The relationship between SOX4 expression level and clinicopathological variables are summarized in Table 2. Notably, SOX4 overexpression was significantly associated with a high Gleason score (P=0.009) as well as the presence of distant metastasis (P=0.023). Although it was not found to be statistically significant, PCa cases with SOX4 overexpression tend to show high T (tumor) stage (P=0.085). No significant association was identified between SOX4 expression levels and patients’ age (P=0.114) or preoperative PSA levels (P=0.965).

Table 2 Relation of SOX4 expression with clinicopathological parameters in Chinese prostate cancer patients

Association between SOX4 expression with other molecular markers

Genetic aberrations of EGFR and HER2 are relevant genomic aberrations in PCa, and EGFR has been suggested to be a direct transcriptional target of SOX4.11 In our study, amplification of HER2 was present in 6.0% (12/199) of PCa cases. As shown in Table 2, HER2 amplification occurred more frequently in cases with SOX4 overexpression (10.8%, 7/65) as compared with those PCa cases without SOX4 overexpression (3.8%, 5/133; P=0.056). EGFR amplification was only found in 2 of the 203 analyzed cases (0.99%), and both of them showed SOX4 overexpression. Ki67 was a classic proliferation biomarker, and previous studies have shown Ki67 to be an independent predictor of outcome in PCa patients.23 In the current study, high Ki67 labeling index (>10% nuclei staining) was present in 10.5% (24/228) of PCa cases. Notably, a significant association was identified between Ki67 positivity and SOX4 overexpression. (P=0.005, Table 2). Representative FISH images of HER2 and IHC image of Ki67 are shown in Figure 2.

Figure 2

Examples of HER2 fluorescence in situ hybridization (FISH) images and Ki67 by immunohistochemistry (IHC) in prostate cancer (PCa). A Gleason 3+3 tumor was illustrated in ac; (a) HE staining, × 200; (b) HE staining, × 400, yellow box area shows representative FISH image of HER2 without amplification. The ratio of red to green signal was 1. (c) IHC staining of Ki67, × 400; a Gleason 4+4 tumor was shown in df; (d) HE staining, × 200; (e) HE staining, × 400, green box area shows representative FISH image of HER2 with amplification. The ratio of red to green signal was >2. (f) IHC staining of Ki67, × 400.

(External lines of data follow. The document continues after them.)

(** The call issues or redeems [token]. *)
Definition mentions (token : string) (c : Call) : bool :=
  match c with
  | Issue _ token' _ => bool_decide (token' = token)
  | Redeem _ token' => bool_decide (token' = token)
  | Elapse _ => false
  end.

(** Neither tier has an entry under the token's key. *)
Definition absent (token : string) (w : World) : Prop :=
  redis_db w !! key_of token = None /\ django_cache w !! key_of token = None.

(** Every entry under a token's key was written by an issue of that token
    and expires 600 seconds after it. *)
Definition expiry_inv (w : World) : Prop :=
  forall token e,
    redis_db w !! key_of token = Some e \/
    django_cache w !! key_of token = Some e ->
    exists t, t ∈ issue_times token w /\ expires_at e = t + 600.

(** No token has an entry in both tiers. *)
Definition single_tier (w : World) : Prop :=
  forall token,
    redis_db w !! key_of token = None \/ django_cache w !! key_of token = None.

(** The tokens a sequence of calls issues, in order. *)
Fixpoint issued_tokens (cs : list Call) : list string :=
  match cs with
  | [] => []
  | Issue _ token _ :: cs' => token :: issued_tokens cs'
  | _ :: cs' => issued_tokens cs'
  end.

(** The store calls one issue makes, in order. *)
Definition issue_ops (f : Faults) (token : string) (user_id : Z) (w : World)
  : list StoreOp :=
  (if redis_enabled w then [RedisSetex (key_of token) 600 (str user_id)] else [])
  ++ (if redis_enabled w && negb (setex_raises f) then []
      else [CacheSet (key_of token) (str user_id) 600]).

(** The store calls one redeem makes on a tier: the read and, when the read
    gave a non-empty value, the delete. *)
Definition lookup_ops (get_raises : bool) (found : option string)
           (get_op delete_op : StoreOp) : list StoreOp :=
  get_op :: (if negb get_raises && truthy_opt found then [delete_op] else []).

(** The store calls one redeem makes, in order. *)
Definition redeem_ops (f : Faults) (token : string) (w : World) : list StoreOp :=
  (if redis_enabled w
   then lookup_ops (redis_get_raises f)
          (tier_get (now w) (key_of token) (redis_db w))
          (RedisGet (key_of token)) (RedisDelete (key_of token))
   else [])
  ++ (match primary_hit f token w with
      | Some _ => []
      | None => lookup_ops (cache_get_raises f)
                  (tier_get (now w) (key_of token) (django_cache w))
                  (CacheGet (key_of token)) (CacheDelete (key_of token))
      end).

(** The store calls of a call. *)
Definition call_ops (c : Call) (w : World) : list StoreOp :=
  match c with
  | Issue f token user_id => issue_ops f token user_id w
  | Redeem f token => redeem_ops f token w
  | Elapse _ => []
  end.

End Outcome.

(** ** users/serializers.py (the two password-reset serializers) *)

Module Serializers.

(** [request.data] and [validated_data]: field name to value. *)
Abbreviation Data := (gmap string string).

(** [serializer.errors]: field name to messages. *)
Abbreviation Errors := (gmap string (list string)).

(** A field class of the framework: from the value sent under the field's
    name, if any, to the validated value or to the field's error messages. *)
Definition Field : Type := option string -> list string + string.

(** The field-level pass of [is_valid]. *)
Fixpoint run_fields (fields : list (string * Field)) (data : Data)
  : Errors * Data :=
  match fields with
  | [] => (∅, ∅)
  | (name, field) :: rest =>
      let '(errs, out) := run_fields rest data in
      match field (data !! name) with
      | inl msgs => (<[name := msgs]> errs, out)
      | inr v => (errs, <[name := v]> out)
      end
  end.

(** [serializer.is_valid()]: the fields first and, when none of them failed,
    the serializer's own [validate].  [inr] carries [validated_data], [inl]
    carries [errors]. *)
Definition is_valid (fields : list (string * Field))
           (validate : Data -> Errors + Data) (data : Data) : Errors + Data :=
  let '(errs, out) := run_fields fields data in
  if decide (errs = ∅) then validate out else inl errs.

Section Declared.
Variables EmailField CharField : Field.

(** PasswordResetRequestSerializer (lines 44-46) *)
Definition PasswordResetRequestSerializer_fields : list (string * Field) :=
  [("email", EmailField)].

Definition PasswordResetRequestSerializer (data : Data) : Errors + Data :=
  is_valid PasswordResetRequestSerializer_fields inr data.

(** PasswordResetConfirmSerializer (lines 49-58) *)
Definition PasswordResetConfirmSerializer_fields : list (string * Field) :=
  [("token", CharField); ("new_password", CharField);
   ("new_password_confirm", CharField)].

SOX4 overpexression correlates with cancer-specific mortality of PCa patients

We compared cancer-specific survival rates between patients with or without SOX4 overexpression in univariate and multivariate models. The group of patients who were with SOX4 overexpression had a much greater rate of mortality than patients who were without SOX4 overexpression (P=0.019; Figure 3). On the basis of the Kaplan–Meier survival estimates, SOX4 overexpression was significantly linked to cancer-specific mortality in our cohort.

Figure 3

Kaplan–Meier survival analysis of Chinese prostate cancer patients with and without sex-determining region Y-box 4 (SOX4) overexpression using cancer-specific death as the end point.

In univariate Cox regression analysis, SOX4 overexpression was a strong predictor for cancer mortality (HR=2.27, 95% CI=1.37–3.76, P=0.001; Table 3). In multivariate analysis using stepwise backward entering of covariates (T stage and HER2 amplification), the independent values of SOX4 to predict time to cancer-specific death was significant (HR=2.07, 95% CI=1.14–3.78, P=0.017), which follows after HER2 amplification (P=0.016), but superior to clinical T stage at diagnosis (P=0.02). All of the aforementioned data strongly suggested that SOX4 was an independent and unfavorable prognostic indicator in Chinese PCas.

Table 3 Univariable and multivariable Cox regression analysis

The expression levels of SOX4 in human PCa cell lines

qRT-PCR and western blot were used to determine the expression levels of SOX4 in a panel of human PCa cell lines. As shown in Figure 4a, mRNA and protein expression levels of SOX4 were significantly higher in Vcap, compared with those in PC3 and DU-145 cells.

Figure 4

Sex-determining region Y-box 4 (SOX4) promoted cellular proliferation, migration and invasion of prostate cancer (PCa) cells. (a) mRNA and protein expression levels of SOX4 (relative to glyceraldehyde 3-phosphate dehydrogenase (GAPDH)) in different PCa cells; upper panel, quantitative reverse transcriptase–PCR (qRT-PCR); lower panel, western blot. (b) Cell viability as assessed by MTT (methyl thiazolyl tetrazelium) assay at different time points ranging from 0 to 48 h in Vcap cells. Points, mean of triplicate experiments; bars, s.d. (c) Effects of siRNA SOX4 on Vcap cell migration by wound-healing assay. Original magnification, × 100. (d) Cellular invasive capacity of Vcap cells (d1–d5) as assessed by invasion chambers; (d1) siRNA-SOX4; (d2) Mock; (d3) negative control; (d4) empty vector; and (d5) pcDNA3.1-SOX4. The data shown were the means±s.d. of triplicate experiments; *P<0.01.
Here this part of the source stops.